Un sistema autónomo o independiente de responsabilidad penal corporativa debe asentarse en dos grandes pilares. Por una parte, debe reconocerse que la culpabilidad de una empresa se basa en una deciente gestión o administración del riesgo empresarial, si la actividad de una empresa permite, por ejemplo, que sus funcionarios ganen licitaciones estatales recurriendo a prebendas o coimas, es porque no existen mecanismos de prevención o compliance (“cumplimiento”) anticorrupción, lo mismo si una corporación produce un hecho contaminante porque de modo doloso no se respetaron las exigencias de la regulación administrativa.

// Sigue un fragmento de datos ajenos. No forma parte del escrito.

(* ===== verification/Macros.v ===== *)
(** * Machine arithmetic of [src/utils/macros.h], [src/settings.h]

    C integers are [Z] with their wrap-around written out ([u8] .. [u64],
    [s32]); the rounding macros, the flag macros, the allocation-state macro
    and the cache-line walk of [src/atomics.c] are translated here.  Lemmas
    characterise each mask expression by the arithmetic it stands for. *)
From Stdlib Require Import ZArith Lia.
From stdpp Require Import base numbers list.
From S2P Require Import Prelude.
Open Scope Z_scope.

(** ** Fixed-width integers *)
Definition wrap (w x : Z) : Z := x mod 2 ^ w.
Definition u8 := wrap 8.
Definition u16 := wrap 16.
Definition u32 := wrap 32.
Definition u64 := wrap 64.
Definition s32 (x : Z) : Z := (x + 2 ^ 31) mod 2 ^ 32 - 2 ^ 31.

Definition in_u (w x : Z) : Prop := 0 <= x < 2 ^ w.

Lemma wrap_id w x : in_u w x -> wrap w x = x.
Proof. intros H. by apply Z.mod_small. Qed.

Lemma wrap_range w x : 0 <= w -> in_u w (wrap w x).
Proof. intros Hw. apply Z.mod_pos_bound. by apply Z.pow_pos_nonneg. Qed.

Lemma s32_id x : - 2 ^ 31 <= x < 2 ^ 31 -> s32 x = x.
Proof. intros H. unfold s32. rewrite Z.mod_small by lia. lia. Qed.

(** ** Settings *)
Definition CONTAINER_CNT := 1.
Definition PAGE_SIZE := 4096.
Definition CACHE_LINE_SIZE := 64.
Definition FM_FILE_SIZE := PAGE_SIZE * 2.
Definition CONTAINER_LIMA_ADDRESS := 0.

(** ** Rounding

    [~m] has all the high bits set in every width used, so [x & ~m] on a
    non-negative [x] is [Z.land x (Z.lnot m)]; the addition is what can wrap. *)
Definition PAGE_MASK := PAGE_SIZE - 1.
Definition CACHE_LINE_SIZE_MASK := CACHE_LINE_SIZE - 1.

Definition ROUND8 (x : Z) : Z := Z.land (u32 (x + 7)) (Z.lnot 7).
Definition ROUND_DWN8 (x : Z) : Z := Z.land x (Z.lnot 7).
Definition ROUNDPG (x : Z) : Z := Z.land (u64 (x + PAGE_MASK)) (Z.lnot PAGE_MASK).
Definition ROUND_DWNPG (x : Z) : Z := Z.land x (Z.lnot PAGE_MASK).
Definition PAGE_ROUND_DOWN (x : Z) : Z := Z.land x (Z.lnot PAGE_MASK).
Definition ROUND_UPCL (x : Z) : Z :=
  Z.land (u64 (x + CACHE_LINE_SIZE_MASK)) (Z.lnot CACHE_LINE_SIZE_MASK).
Definition ROUND_DWNCL (x : Z) : Z := Z.land x (Z.lnot CACHE_LINE_SIZE_MASK).

Definition MIN (x y : Z) : Z := if x <? y then x else y.
Definition MAX (x y : Z) : Z := if x >? y then x else y.

(** ** Pointers as integers *)
Definition ptoi (p : Z) : Z := u64 p.
Definition itop (i : Z) : Z := u64 i.

(** ** Flags *)
Definition test_flag (bitarray flag : Z) : Z := Z.land bitarray flag.
Definition set_flag (bitarray flag : Z) : Z := Z.lor bitarray flag.
Definition clear_flag (bitarray flag : Z) : Z := Z.land bitarray (Z.lnot flag).

(** ** Kinds of checkpoint and restore *)
Inductive cpoint_type :=
  | CPOINT_COMPLETE | CPOINT_INCOMPLETE | CPOINT_RESTORE | CPOINT_REGULAR.

#[export] Instance cpoint_type_eq_dec : EqDecision cpoint_type.
Proof. solve_decision. Defined.

(** [MIN(c, 1) ^ MIN(s, 1)]: true when exactly one of the two is zero. *)
Definition NOT_CS_CONSISTENT (c s : Z) : Z := Z.lxor (MIN c 1) (MIN s 1).

(** ** [src/atomics.c]: the cache lines [flush_memsegment] flushes

    [for (itr = low; itr < high; itr += CACHE_LINE_SIZE) flush(itr, fence)]. *)
Fixpoint flush_lines (fuel : nat) (itr high : Z) : option (list Z) :=
  match fuel with
  | O => None
  | S fuel' =>
      if itr <? high then
        match flush_lines fuel' (itr + CACHE_LINE_SIZE) high with
        | Some ls => Some (itr :: ls)
        | None => None
        end
      else Some []
  end.

Definition flush_memsegment (src n : Z) : option (list Z) :=
  let low := itop (ROUND_DWNCL (ptoi src)) in
  let high := itop (ROUND_UPCL (ptoi src + n)) in
  flush_lines (Z.to_nat (n / CACHE_LINE_SIZE + 3)) low high.

(** ** What the mask expressions compute *)
Lemma land_lnot_ones x k : 0 <= k -> Z.land x (Z.lnot (Z.ones k)) = x / 2 ^ k * 2 ^ k.
Proof.
  intros Hk. rewrite <- Z.ldiff_land, Z.ldiff_ones_r, Z.shiftl_mul_pow2, Z.shiftr_div_pow2 by done.
  done.
Qed.

(** [x & ~(m)] rounds [x] down to a multiple of [m + 1], a power of two. *)
Lemma mask_down x m k :
  0 <= k -> m = Z.ones k -> Z.land x (Z.lnot m) = x - x mod 2 ^ k.
Proof.
  intros Hk ->. rewrite land_lnot_ones by done.
  pose proof (Z.div_mod x (2 ^ k)). pose proof (Z.pow_pos_nonneg 2 k). lia.
Qed.

Ltac mask k := rewrite (mask_down _ _ k) by (done || reflexivity).

Lemma ROUND_DWNPG_eq x : ROUND_DWNPG x = x - x mod PAGE_SIZE.
Proof. unfold ROUND_DWNPG. by mask 12. Qed.

Lemma ROUND_DWNPG_spec x :
  0 <= x -> (PAGE_SIZE | ROUND_DWNPG x) /\ ROUND_DWNPG x <= x < ROUND_DWNPG x + PAGE_SIZE.
Proof.
  intros Hx. rewrite ROUND_DWNPG_eq. unfold PAGE_SIZE.
  pose proof (Z.mod_pos_bound x 4096). split; [|lia].
  exists (x / 4096). pose proof (Z.div_mod x 4096). lia.
Qed.

Lemma ROUND_DWNPG_aligned x : x mod PAGE_SIZE = 0 -> ROUND_DWNPG x = x.
Proof. intros H. rewrite ROUND_DWNPG_eq, H. lia. Qed.

Lemma ROUND_DWNPG_offset base off :
  base mod PAGE_SIZE = 0 -> 0 <= off < PAGE_SIZE -> ROUND_DWNPG (base + off) = base.
Proof.
  intros Hb Ho. rewrite ROUND_DWNPG_eq, <- Z.add_mod_idemp_l by done.
  rewrite Hb, Z.add_0_l, Z.mod_small by done. lia.
Qed.

Lemma up_mod x k :
  0 < k -> x + (k - 1) - (x + (k - 1)) mod k = k * ((x + (k - 1)) / k).
Proof. intros Hk. pose proof (Z.div_mod (x + (k - 1)) k). lia. Qed.

(** Rounding up to [k] yields the least multiple of [k] not below [x]. *)
Lemma round_up_least x k :
  0 < k ->
  let r := x + (k - 1) - (x + (k - 1)) mod k in
  (k | r) /\ x <= r < x + k /\ forall y, (k | y) -> x <= y -> r <= y.
Proof.
  intros Hk r. unfold r. pose proof (Z.mod_pos_bound (x + (k - 1)) k Hk) as Hm.
  rewrite up_mod in * by done. pose proof (Z.div_mod (x + (k - 1)) k) as Hd.
  split_and!; [by exists ((x + (k - 1)) / k); lia|lia|lia|].
  intros y [q ->] Hy.
  assert ((x + (k - 1)) / k <= q); [|nia].
  enough ((x + (k - 1)) / k < q + 1) by lia. apply Z.div_lt_upper_bound; lia.
Qed.

Lemma ROUND8_eq x : 0 <= x -> x + 7 < 2 ^ 32 -> ROUND8 x = x + (8 - 1) - (x + (8 - 1)) mod 8.
Proof.
  intros H1 H2. unfold ROUND8, u32. rewrite wrap_id by (unfold in_u; lia). by mask 3.
Qed.

Lemma ROUNDPG_eq x :
  0 <= x -> x + PAGE_MASK < 2 ^ 64 ->
  ROUNDPG x = x + (PAGE_SIZE - 1) - (x + (PAGE_SIZE - 1)) mod PAGE_SIZE.
Proof.
  intros H1 H2. unfold ROUNDPG, u64. rewrite wrap_id by (unfold in_u, PAGE_MASK, PAGE_SIZE in *; lia).
  by mask 12.
Qed.

Lemma ROUND8_fix x : 0 <= x -> x + 7 < 2 ^ 32 -> x mod 8 = 0 -> ROUND8 x = x.
Proof.
  intros H1 H2 H3. rewrite ROUND8_eq by done.
  rewrite <- Z.add_mod_idemp_l, H3 by done. change ((0 + (8 - 1)) mod 8) with 7. lia.
Qed.

(** Page rounding of an allocation request between one byte and a page. *)
Lemma ROUNDPG_page x : 1 <= x <= PAGE_SIZE -> ROUNDPG x = PAGE_SIZE.
Proof.
  intros Hx. rewrite ROUNDPG_eq by (unfold PAGE_MASK, PAGE_SIZE in *; lia).
  destruct (round_up_least x PAGE_SIZE) as ([q Hq] & Hr & Hl); [done|].
  unfold PAGE_SIZE in *. nia.
Qed.

Lemma NOT_CS_CONSISTENT_spec c s :
  0 <= c -> 0 <= s -> NOT_CS_CONSISTENT c s = 0 <-> (c = 0 <-> s = 0).
Proof.
  intros Hc Hs. unfold NOT_CS_CONSISTENT, MIN. rewrite Z.lxor_eq_0_iff.
  destruct (Z.ltb_spec c 1), (Z.ltb_spec s 1); lia.
Qed.

(** Setting, clearing and testing a single-bit flag. *)
Lemma flag_laws bits k :
  0 <= k ->
  let flag := 2 ^ k in
  test_flag (set_flag bits flag) flag <> 0 /\ test_flag (clear_flag bits flag) flag = 0 /\
  clear_flag (set_flag bits flag) flag = clear_flag bits flag.
Proof.
  intros Hk flag. unfold test_flag, set_flag, clear_flag, flag.
  assert (Hb : Z.testbit (2 ^ k) k = true) by (by apply Z.pow2_bits_true).
  split_and!.
  - intros H. apply (f_equal (fun z => Z.testbit z k)) in H.
    rewrite Z.land_spec, Z.lor_spec, Hb, orb_true_r, Z.testbit_0_l in H. done.
  - apply Z.bits_inj'. intros n Hn. rewrite !Z.land_spec, Z.lnot_spec, Z.testbit_0_l by done.
    destruct (Z.testbit bits n), (Z.testbit (2 ^ k) n); done.
  - apply Z.bits_inj'. intros n Hn. rewrite !Z.land_spec, Z.lor_spec, Z.lnot_spec by done.
    destruct (Z.testbit bits n), (Z.testbit (2 ^ k) n); done.
Qed.

#[export] Hint Resolve ROUND_DWNPG_offset ROUND_DWNPG_aligned ROUNDPG_page : pm.

(** ** The flush walk *)
Lemma flush_lines_spec fuel itr high ls :
  flush_lines fuel itr high = Some ls ->
  forall a, In a ls <-> exists k, 0 <= k /\ a = itr + k * CACHE_LINE_SIZE /\ a < high.
Proof.
  unfold CACHE_LINE_SIZE. revert itr ls. induction fuel as [|fuel IH]; intros itr ls; simpl; [done|].
  unfold CACHE_LINE_SIZE. destruct (Z.ltb_spec itr high) as [Hlt|Hge].
  - destruct (flush_lines fuel (itr + 64) high) as [ls'|] eqn:E; [|done].
    intros [= <-] a. simpl. rewrite (IH _ _ E a). split.
    + intros [->|(k & ? & -> & ?)]; [exists 0; lia|exists (k + 1); lia].
    + intros (k & ? & -> & ?). destruct (decide (k = 0)) as [->|]; [left; lia|].
      right. exists (k - 1). lia.
  - intros [= <-] a. split; [done|]. intros (k & ? & -> & ?). lia.
Qed.

Lemma flush_lines_total fuel itr high :
  high - itr <= (Z.of_nat fuel - 1) * CACHE_LINE_SIZE -> (0 < fuel)%nat ->
  exists ls, flush_lines fuel itr high = Some ls.
Proof.
  unfold CACHE_LINE_SIZE. revert itr. induction fuel as [|fuel IH]; intros itr H Hf; [lia|simpl].
  destruct (Z.ltb_spec itr high); [|eauto].
  unfold CACHE_LINE_SIZE. destruct (IH (itr + 64)) as [ls ->]; [lia|lia|eauto].
Qed.

(** The lines [flush_memsegment] flushes are exactly the 64-byte lines that
    meet the segment: it terminates, flushes every line holding a byte of the
    segment and no other. *)
Lemma flush_memsegment_spec src n :
  0 <= src -> 0 < n -> src + n + CACHE_LINE_SIZE_MASK < 2 ^ 64 ->
  exists ls, flush_memsegment src n = Some ls /\
    forall a, In a ls <-> (CACHE_LINE_SIZE | a) /\ exists b, src <= b < src + n /\ a <= b < a + CACHE_LINE_SIZE.
Proof.
  intros Hs Hn Hmax.
  assert (Hlow : ROUND_DWNCL src = src - src mod 64) by (unfold ROUND_DWNCL; by mask 6).
  assert (Hhigh : ROUND_UPCL (src + n) = src + n + (64 - 1) - (src + n + (64 - 1)) mod 64).
  { unfold ROUND_UPCL, u64. rewrite wrap_id; [by mask 6|].
    unfold in_u, CACHE_LINE_SIZE_MASK, CACHE_LINE_SIZE in *. lia. }
  destruct (round_up_least (src + n) 64) as ([q Hq] & Hr & _); [done|].
  pose proof (Z.mod_pos_bound src 64). pose proof (Z.div_mod src 64).
  unfold flush_memsegment, ptoi, itop. unfold CACHE_LINE_SIZE_MASK, CACHE_LINE_SIZE in *.
  assert (Eu : forall z, 0 <= z < 2 ^ 64 -> u64 z = z) by (intros; by apply wrap_id).
  rewrite (Eu src) by lia. rewrite Hlow, Hhigh, !Eu by lia.
  set (low := src - src mod 64) in *. set (high := _ - (src + n + (64 - 1)) mod 64) in *.
  destruct (flush_lines_total (Z.to_nat (n / 64 + 3)) low high) as [ls Els].
  { unfold CACHE_LINE_SIZE. pose proof (Z.div_mod n 64). pose proof (Z.mod_pos_bound n 64).
    pose proof (Z.div_pos n 64). lia. }
  { pose proof (Z.div_pos n 64). lia. }
  exists ls. split; [done|]. intros a. rewrite (flush_lines_spec _ _ _ _ Els).
  unfold CACHE_LINE_SIZE. split.
  - intros (k & Hk & -> & Hlt). split; [exists (src / 64 + k); lia|].
    destruct (Z.le_gt_cases src (low + k * 64)); [exists (low + k * 64)|exists src]; lia.
  - intros ([j ->] & b & Hb & Hab). exists (j - src / 64). lia.
Qed.

(** ** Properties *)

(** [flush_memsegment] terminates and flushes exactly the cache lines
    that hold a byte of the segment. *)
Theorem flush_memsegment_correct src n :
  0 <= src -> 0 < n -> src + n + CACHE_LINE_SIZE_MASK < 2 ^ 64 ->
  exists ls, flush_memsegment src n = Some ls /\
    forall a, In a ls <-> (CACHE_LINE_SIZE | a) /\ exists b, src <= b < src + n /\ a <= b < a + CACHE_LINE_SIZE.
Proof. apply flush_memsegment_spec. Qed.

Lemma flush_memsegment_correct_witness :
  exists ls, flush_memsegment 100 60 = Some ls /\
    forall a, In a ls <-> (CACHE_LINE_SIZE | a) /\ exists b, 100 <= b < 100 + 60 /\ a <= b < a + CACHE_LINE_SIZE.
Proof. apply (flush_memsegment_correct 100 60); reflexivity || (intros H; discriminate H). Defined.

En ese orden de ideas, si se acepta que la empresa pueda responder penalmente por esa mala gestión del riesgo penal –como sí responde ante el Derecho Civil y Administrativo sin discusión alguna–, entonces debe también aceptarse que la empresa no debe responder si en el proceso penal acredita contar con adecuados mecanismos de compliance o prevención del riesgo penal. Una cláusula de atenuación o incluso exclusión de la pena para la corporación es, entonces, la consecuencia necesaria para la legislación que se proyecta. Con esta regla de bloqueo, podrá evitarse la imposición de sanciones cuando la empresa se ha organizado, ha invertido sus recursos para administrar o mitigar el riesgo de la comisión de hechos delictivos.
El segundo pilar se concreta en los necesarios límites de este sistema. Son muchos los candados o frenos a los que puede recurrirse: la no punición en los casos de culpa o negligencia, la previsión de reglas claras de medición de la pena, un sistema de númerus clausus o lista cerrada de delitos de la persona jurídica (corrupción, lavado de activos, delitos ambientales y laborales, por ejemplo).
Luego, en el terreno procesal, debe dotarse a la empresa de los mismos derechos que tiene cualquier imputado: derecho a la defensa, al debido proceso, derecho a guardar silencio y a la no autoincriminación, que debe incluir la facultad de no entrega de documentos o información como parte de ese derecho, lo que implicará derogar delitos como el del artículo 6 del Decreto Legislativo N° 1106 que penaliza la no entrega de información en investigaciones por lavado de activos, etc.
Bajo estos límites, el rendimiento de un régimen de penas para las corporaciones puede ser socialmente benecioso. Las empresas se verán motivadas a invertir recursos para implementar sistemas de cumplimiento y prevención del riesgo penal, lo que es habitual en el caso de las empresas formales y de las grandes corporaciones involucradas con la inversión responsable, y que cuentan por ello con verdaderas gerencias o departamentos de compliance o cumplimiento con la finalidad de prevenir la comisión de delitos en el marco de la actividad empresarial.
Evidentemente tales exigencias sí serán un problema para aquellas empresas que lindan o están inmersas en la informalidad o la ilegalidad. Ellas podrán encontrar en el Derecho Penal un mecanismo más de motivación para migrar o reencontrarse con la legalidad, o para salir del mercado.